Duncan Reeves from Albrighton standing by a green field
Duncan Reeves hoped the chancellor's plans would leave villages like Albrighton able to oppose development [BBC]

Campaigners against plans for 800 new homes in the Shropshire countryside have urged the government to focus housing development on brownfield sites.

Chancellor Rachel Reeves said on Monday that more development would be allowed in green belt areas like Albrighton, but that it should be focused on previously developed sites.

Residents in the village near Shifnal have been fighting plans for hundreds of new homes.

Local campaigner Duncan Reeves said: "The immediate reaction before understanding the detail was that we were worried."

Mr Reeves, a member of Albrighton Village Action Group, initially worried that the plans might make it easier for developers "to develop what we see as stereotypically green belt sites."

But reacting to the focus on sites like disused petrol stations or car parks, the campaigner added: "That's more reassuring, because what we have in Albrighton is not that, it's very much... rural farmland."

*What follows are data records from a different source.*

(** ** Effects

    Code that touches the outside world is a function from a state to
    an outcome, the new state and the events it caused, oldest first.
    [Stuck] is the outcome of a call that does not come back: it waits
    for a lock that is never released, or for input that the
    environment has not given. *)

Inductive how := SHUT_RD | SHUT_WR.
Inductive level := DEBUG | INFO | ERROR.

Inductive event :=
| Shutdown (fd : Z) (h : how)              (* socket.shutdown(h) was called *)
| SockClose (fd : Z)                       (* socket.close() was called *)
| Log (l : level) (format : string)        (* a log record *)
| OnReceive (fd : Z) (view : list byte)    (* the receive callback was called *)
| OnFinish (fd : Z)                        (* the finish callback was called *)
| OnStop (fd : Z).                         (* the on_stop hook was called *)

Definition is_shutdown (ev : event) : bool :=
  match ev with Shutdown _ _ => true | _ => false end.

Definition is_shutdown_of (h : how) (ev : event) : bool :=
  match ev, h with
  | Shutdown _ SHUT_RD, SHUT_RD | Shutdown _ SHUT_WR, SHUT_WR => true
  | _, _ => false
  end.

Definition is_close (ev : event) : bool :=
  match ev with SockClose _ => true | _ => false end.

Definition is_finish (ev : event) : bool :=
  match ev with OnFinish _ => true | _ => false end.

Inductive result (A : Type) :=
| Ok (a : A)
| Exc (e : exn)
| Stuck.
Arguments Ok {A} a.
Arguments Exc {A} e.
Arguments Stuck {A}.

Definition M (St A : Type) : Type := St -> result A * St * list event.

Section Effects.
Context {St : Type}.

Definition ret {A} (a : A) : M St A := fun s => (Ok a, s, []).

Definition bind {A B} (m : M St A) (k : A -> M St B) : M St B :=
  fun s =>
    match m s with
    | (Ok a, s', t) => let '(r, s'', t') := k a s' in (r, s'', t ++ t')
    | (Exc e, s', t) => (Exc e, s', t)
    | (Stuck, s', t) => (Stuck, s', t)
    end.

Definition raise {A} (e : exn) : M St A := fun s => (Exc e, s, []).
Definition stuck {A} : M St A := fun s => (Stuck, s, []).
Definition get : M St St := fun s => (Ok s, s, []).
Definition modify (f : St -> St) : M St unit := fun s => (Ok tt, f s, []).
Definition emit (ev : event) : M St unit := fun s => (Ok tt, s, [ev]).

(** [try: body / except: handler / else: orelse].  [handler e] is [None]
    when no except clause matches [e]. *)
Definition try_except_else {A B} (body : M St A)
    (handler : exn -> option (M St B)) (orelse : A -> M St B) : M St B :=
  fun s =>
    match body s with
    | (Ok a, s', t) => let '(r, s'', t') := orelse a s' in (r, s'', t ++ t')
    | (Exc e, s', t) =>
        match handler e with
        | Some h => let '(r, s'', t') := h s' in (r, s'', t ++ t')
        | None => (Exc e, s', t)
        end
    | (Stuck, s', t) => (Stuck, s', t)
    end.

Definition try_except {A} (body : M St A) (handler : exn -> option (M St A))
  : M St A :=
  try_except_else body handler ret.

(** [try: body / finally: final]: [final] runs however [body] ends, and
    an exception of [final] replaces the outcome of [body]. *)
Definition try_finally {A} (body : M St A) (final : M St unit) : M St A :=
  fun s =>
    match body s with
    | (Stuck, s', t) => (Stuck, s', t)
    | (r, s', t) =>
        match final s' with
        | (Ok _, s'', t') => (r, s'', t ++ t')
        | (Exc e, s'', t') => (Exc e, s'', t ++ t')
        | (Stuck, s'', t') => (Stuck, s'', t ++ t')
        end
    end.

(** [socket.shutdown(h)] on descriptor [fd]; [err] is the errno the
    system answers with, if it refuses. *)
Definition socket_shutdown (fd : Z) (h : how) (err : option Z) : M St unit :=
  bind (emit (Shutdown fd h))
       (fun _ => match err with
                 | Some e => raise (SocketError e)
                 | None => ret tt
                 end).

(** [socket.close()] *)
Definition socket_close (fd : Z) (err : option Z) : M St unit :=
  bind (emit (SockClose fd))
       (fun _ => match err with
                 | Some e => raise (SocketError e)
                 | None => ret tt
                 end).

(** [except socket_error: pass] *)
Definition pass_socket_error (e : exn) : option (M St unit) :=
  match e with
  | SocketError _ => Some (ret tt)
  | _ => None
  end.

End Effects.

Declare Scope eff_scope.
Delimit Scope eff_scope with eff.
Notation "x <- m ;; k" := (bind m (fun x => k))
  (at level 100, m at next level, right associativity) : eff_scope.
Notation "m ;; k" := (bind m (fun _ => k))
  (at level 100, right associativity) : eff_scope.
#[local] Open Scope eff_scope.

(** ** Transmitter (transmission.py) *)

Module Tx.

(** [finished] is the only field that changes; [socket] is known by its
    descriptor. *)
Record transmitter := { finished : bool }.

(** A new Transmitter: the class attribute [finished = False]. *)
Definition Transmitter_init : transmitter := {| finished := false |}.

A campaign sign reading "No to green belt grab" in Albrighton
Albrighton has been the focus of a vocal campaign to prevent 800 new homes [BBC]

Boningale Homes, which is behind the proposed development, has said 20% of the houses would be affordable.

It also wants to build a minor injuries unit, pharmacy, GP surgery, supermarket, secondary school for up to 750 students, a new high street, sports hall and games facility.

The developer claimed the site would create more than 1,000 jobs and add £62m into the local economy, as well as helping Shropshire and the Black Country meet their housing needs.

Another local builder, Mike Sambrook from SJ Roberts Homes, said the government's boost to house building was "extremely encouraging".

He said it was "quite unusual" for a new government to have such policies "so high up the agenda".